'Son, Can You Spare a Signature? Kids Co-Sign for Credit Strapped Parents
With economy plodding along, more parents ask adult children to co-sign loans.
Nov. 12, 2010— -- "Son, can you co-sign for my car?" That's the kind of question more adult children like Daniel Lee have heard from parents hit hard by the great recession.
"[My father was] working in the diamond industry when the housing boom happened; he started investing in housing and, unfortunately, when the housing market went down, he started losing money," leaving his credit damaged, Lee, a Miami-based computer programmer, says.
Lee's retired father, 65, began having difficulty keeping up with his mortgage payments as the housing market soured, and late mortgage and auto payments began to tarnish his credit. His father's newly checkered credit made it difficult to maintain a car and that's when his son stepped in.
After the credit crunch, record unemployment levels and financial Armageddon, many parents have chucked the norm and sought credit help from their children, financial planners say.
Evidence of such an increasingly popular arrangement has popped up in a few places. Although the number of parents co-signing for adult children has risen to 11 percent from 9 percent in the past two years, the number adult children helping parents with a car lease has increased more than 30 percent, according LeaseTrader.com, an online car-leasing website.
The adult children, defined as people ages 20 to 29, have been assisting parents who are 40 to 55.
The business of co-signing is a tricky proposition for adult children, especially those struggling to pay back their college loans or looking to save for a house.
"I got so much from him, I don't think that the short-term, 15-month lease, and the total amount for the lease, is going to destroy my life," Lee, 29, says.
The nation's economic woes appear to be adding to the burden. Fifty-six percent of bankruptcy debtors last year were ages 35 to 54, according to the Institute for Financial Literacy (http://www.financiallit.org/resources/2009Demographics.htm#Age). While the number of debtors between the ages 18 and 44 shrank, the number of bankrupt debtors ages 45 and up climbed slightly from 2008.
Foreclosures, unemployment and the overall health of consumer credit may be "forcing adults to make this decision and take this alternative approach," says John Sternal, vice president of marketing communications at Miami-based LeaseTrader.com.
But the financial alternative comes with pitfalls when a co-signer becomes liable for the full loan if a parent fails to pay. "One of the problems of co-signing is you usually don't know there's a problem until the loan is in default," says Rick Kahler, a financial planner at Kahler Financial Group in Rapid City, S.D.
"If a payment is missed, you're one of the last to find out."
A collection agency will go after a co-signer as aggressively as the original debtor. And, unfortunately, unlike a bank, a co-signer cannot repossess an auto loan if parents fall behind on a financial obligation.
Also, "late payment can blow someone's credit score by 100 points," says Sergei Lemberg, an attorney at consumer law firm Lemberg & Associates LLC in Stamford, Conn. "A single missed payment can cost you thousands of dollars."

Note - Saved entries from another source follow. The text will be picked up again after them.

(* ===== verification/Prelude.v ===== *)
(** Verification of cassobee, a C++ server framework (source/bee/), with
    its programs (source/casso/, source/client/, source/logserver/).

    * The program

    A process runs one reactor (io/reactor.cpp), a loop over epoll that hands
    ready descriptors to events (io/ioevent.cpp, io/sslio_event.cpp), due timers
    to the timer queue and wake-ups to the change list.  A stream event moves
    bytes between the kernel and its session (io/session.cpp), which cuts the
    bytes into messages (io/protocol.cpp) with the serialisation of
    common/marshal.h, or into HTTP messages (http/httpprotocol.cpp), and hands
    each one to the thread pool (thread/threadpool.cpp).  A session manager
    (io/session_manager.cpp) owns the sessions of one listening or connecting
    end; rpc (io/rpc.cpp), the HTTP client and the HTTP server are managers and
    messages of their own.  The timer thread (common/timewheel.cpp) runs on its
    own, and so does the thread of the asynchronous log appender.  The rest are
    libraries: buffers, pools, locks, left-right containers, strings, addresses,
    configuration, logging, monitoring, observers, the command line, MySQL.

    * The files

    Prelude (this file): machine integers, [outcome], the state-and-error
    monad [M], lemmas on lists that several files use.

    Data and its coding.
    - Octets: common/octets.h.  An [octets] is capacity, length and cells, of
      which those behind the length are uninitialised memory ([None]).
    - Varint: common/varint.h.  BytesOrder: io/bytes_order.h.
    - Marshal: common/marshal.h.  [octetsstream] is an octets with a cursor and
      a transaction mark; [push] and [pop] are the members of a class with one
      instance per overload, and [pod_class] says whether a vector of the type is
      copied as memory (numbers, in the byte order of the host) or element by
      element.
    - Containers: the sets, multimaps and tables that a stream can hold, over the
      class [Placing] of where an element goes, and the trial of casso's main.
    - Text: common/common.cpp, utility/util.cpp.  Uri: http/uri.cpp.  Address:
      io/address.h, io/address.cpp.
    - Buffers: utility/ring_buffer.h, fixed_buffer.h, block_list.h.
    - Random: common/randgen.h, randgen.cpp.
    - Metrics: monitor/metric.h with the [double] it prints.  Format: the texts of
      values and the stream of format/.  Dumps: the texts of messages.

    The server.
    - Session, Protocol, DoubleBuffer, Reactor, Network, Connect: io/ and the
      change list of thread/double_buffer.h.  Protocol is written against the
      class [ProtocolBody], the interface of a message type, and [BodyLaw], what
      it promises; Rpc instantiates it.
    - Ownership: the destructors of sessions and events, which delete each other,
      and that of the reactor, which skips the events that are to be closed.
    - Delivery: two sessions connected to each other, with their events and the
      kernel's buffers between them: the composition of Session, Protocol,
      Reactor and Network, step by step.
    - Rpc: io/rpc.cpp.  Balance: utility/load_balance.h, io/traffic_shaper.h,
      common/id_gen.h.
    - Http, HttpClient, Servlet: http/.  HttpSession: its connections, and how
      they are accepted and made known.  HttpFront: starting client and server.
    - TimeWheel: common/timewheel.cpp.  Config: common/config.cpp.
    - Startup: what starts and stops a reactor and a session manager.  Signals:
      from a signal's handler to the function that the reactor has for it, with
      functions added and deleted through the change list.
    - LogFormat, LogAppender, LogFile, LogEvent, RemoteLog: log/,
      source/logclient/ and source/logserver/.  LogFile is written against the
      class [Rotator], the interface of what decides when files change.  Monitor: monitor/.
    - Cli: cli/ and client/app_command.h.  Programs: the main functions of
      source/casso, source/client and source/logserver.  Process: clocks, signal
      dispositions, descriptor flags, processor masks, and the calls of
      security/ over what the library computes.
    - Observers: common/observer.h, common/event_dispatcher.h,
      utility/delegate.h, common/entity.h.
    - Mysql: database/mysql/.

    Threads.
    - Threads: the spin locks of thread/lock.h and what the machines share.
      RwLock: the locks that wrap a library's, as interfaces with instances.
    - ObjectPool (common/objectpool.h), LeftRight (thread/left_right.h and the
      lr containers), ThreadPool (thread/threadpool.cpp), AsyncPool
      (thread/async_threadpool.h), PoolStress (the stress test of the pool in
      casso's main), ConcurrentBuffer (thread/double_buffer.h),
      Wakeup (the reactor's flag and eventfd, from [reactor::init] on).
      The pool of ThreadPool deletes its groups when it stops; a step that uses a
      deleted group ends the run as undefined ([tp_dangling]).

    Some files are compiled with threads and without ([_REENTRANT]).  Where the
    two differ in more than locks, the build is a parameter (HttpClient).

    * How code becomes definitions

    A member function is a definition of the same name on the record of its
    object (with the class in front where the name alone is not unique).  What
    it reads is an argument, what it changes is its result.  Integers are [Z],
    brought back to their width by [u8] ... [s64] where the code converts or
    computes.  A function that can throw or that can be undefined has type
    [outcome]: [Ok], [Throw] with the exception, [Fault] with what goes wrong.  A
    function that changes its object and may fail is in the monad [M], in which
    a failure keeps the state reached, as in the code.  Objects that point to
    each other or that several objects refer to live in a heap ([gmap] from
    addresses), in which a deleted object is absent, so that using it is [UB].

    Where threads meet, the component is a machine: [Inductive] or executable
    steps over a shared state and the program counters of any number of
    threads, chosen by a scheduler ([list] of choices), one access to shared
    memory or one region under a lock per step.  Memory is sequentially
    consistent: memory orders are not distinguished.

    What is outside the source is a parameter, or a list of answers: the
    kernel's results of recv, send, read, accept, connect and epoll_wait, the
    results of OpenSSL and of the MySQL driver, the clock, the random engine,
    which order a hash table is walked in, the user's callbacks, the file system's
    permissions.

    * What is proved

    - Round trips: variable-length integers, byte order, every serialisable
      type, frames, rpc messages, log events, uris, percent encoding,
      configuration text.
    - Refinement: octets to lists, the ring buffer to a queue, the timer list to
      a finite map, the change list of the reactor to the calls made, the
      left-right object to an atomic register of the instance (linearizability),
      the ticket lock to a queue, the dispatcher of servlets to the history of
      its registrations, the log files to a store of lines.
    - Safety and invariants: no input makes the decoders read outside the buffer;
      bytes are neither lost nor doubled between the kernel, the session and its
      messages; every task of the thread pool, every call, every request and
      every slot of a pool is accounted for exactly once in every interleaving; what
      one end of a connection is told to send is what the other end delivers, in
      this order, as far as it has come, for messages whose size the size table
      measures right (Delivery); the objects of a connection are destroyed once;
      the change list hands over every round of what was written, whatever its
      container; the two windows, and no other, in which the reactor loses a
      wake-up; the token bucket's rate bound while the clock does not run back.
    - Liveness and termination: everything sent on a connection arrives when both
      ends go on and the reader's stream has room, unless the reading end closes;
      no lost wake-up in the thread pools (without stealing), readers and writers of left-right finish
      within a number of their own steps, the reactor's loop ends by a stop.
    - Errors: what partial or hostile input does, and the components that cannot
      work as written: the HTTP decoder (Http) and what follows from it for a
      session, a message whose header is cut by the network (Delivery), a second
      HTTP connection (HttpSession), the client's responses (HttpClient), the
      concurrent double buffer, reading from an encrypted connection, leaving the
      command line.  The findings of
      the manifest name the lemma behind each.

    * Fuel and bounds

    Loops that are not structural take fuel, and the theorems state that enough
    fuel gives the result or define the operation with enough of it:
    [write_varint] 10 (7 * 10 bits cover 64); [on_recv] the length of the stream
    and one (a message has at least one byte); [run_timers] the length of the
    queue; the loops of the ring buffer the length of the data and one;
    [split], [parse_pattern] and [scan_item], [parse_tokens], [stat_tokens] the
    length of the input and one; digits of an integer 20 (64 bits have at most
    20), of the integral part of a double 320; [advance_loop] the number of
    pending nodes; [delete_command] the number of commands and one.

    Bounds: [MAX_OCTETS] is 2^62 because [frob_size] rounds a size up to a power
    of two, which is to stay below [PTRDIFF_MAX]; [MAX_TRACEID] is 2147483
    because a timer of rpc multiplies by 1000 in 32 bits; the lock-free pool is
    proved for fewer than 2^64 steps (its version counter), left-right for fewer
    than 2^64 - 1 readers, the ticket lock for fewer than 2^32 threads.

    * Not modelled

    The wrappers of the kernel's calls; OpenSSL (what encryption computes is a
    parameter) and the MySQL client; the templates that only compute types
    (traits/, meta/); the lines of the local log; the benchmarks and the generator
    of messages (tools/), which is Python, and what it generates. *)

From Stdlib Require Export ZArith Lia Strings.Byte.
From stdpp Require Export base tactics option list numbers strings gmap.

A parent's failure to make timely payments could also result in higher interest for credit cards and other lines of a credit, and could affect mortgage approval rates.
What's more, co-signing on a loan turns a familial relationship into a business one. "You have to be ready to pay off that loan," Kahler says.
"If you think it's a wise thing to do, then, of course, go for it but you still must say, 'I'm going to be just fine if I have to step in and make this good because that's the bottom line.' The bottom line is you've got to be ready to pay off that note."
For Lee, there was no hesitation. "When I needed him, he was there for me," Lee says, adding that he pays the majority of the $280 car lease.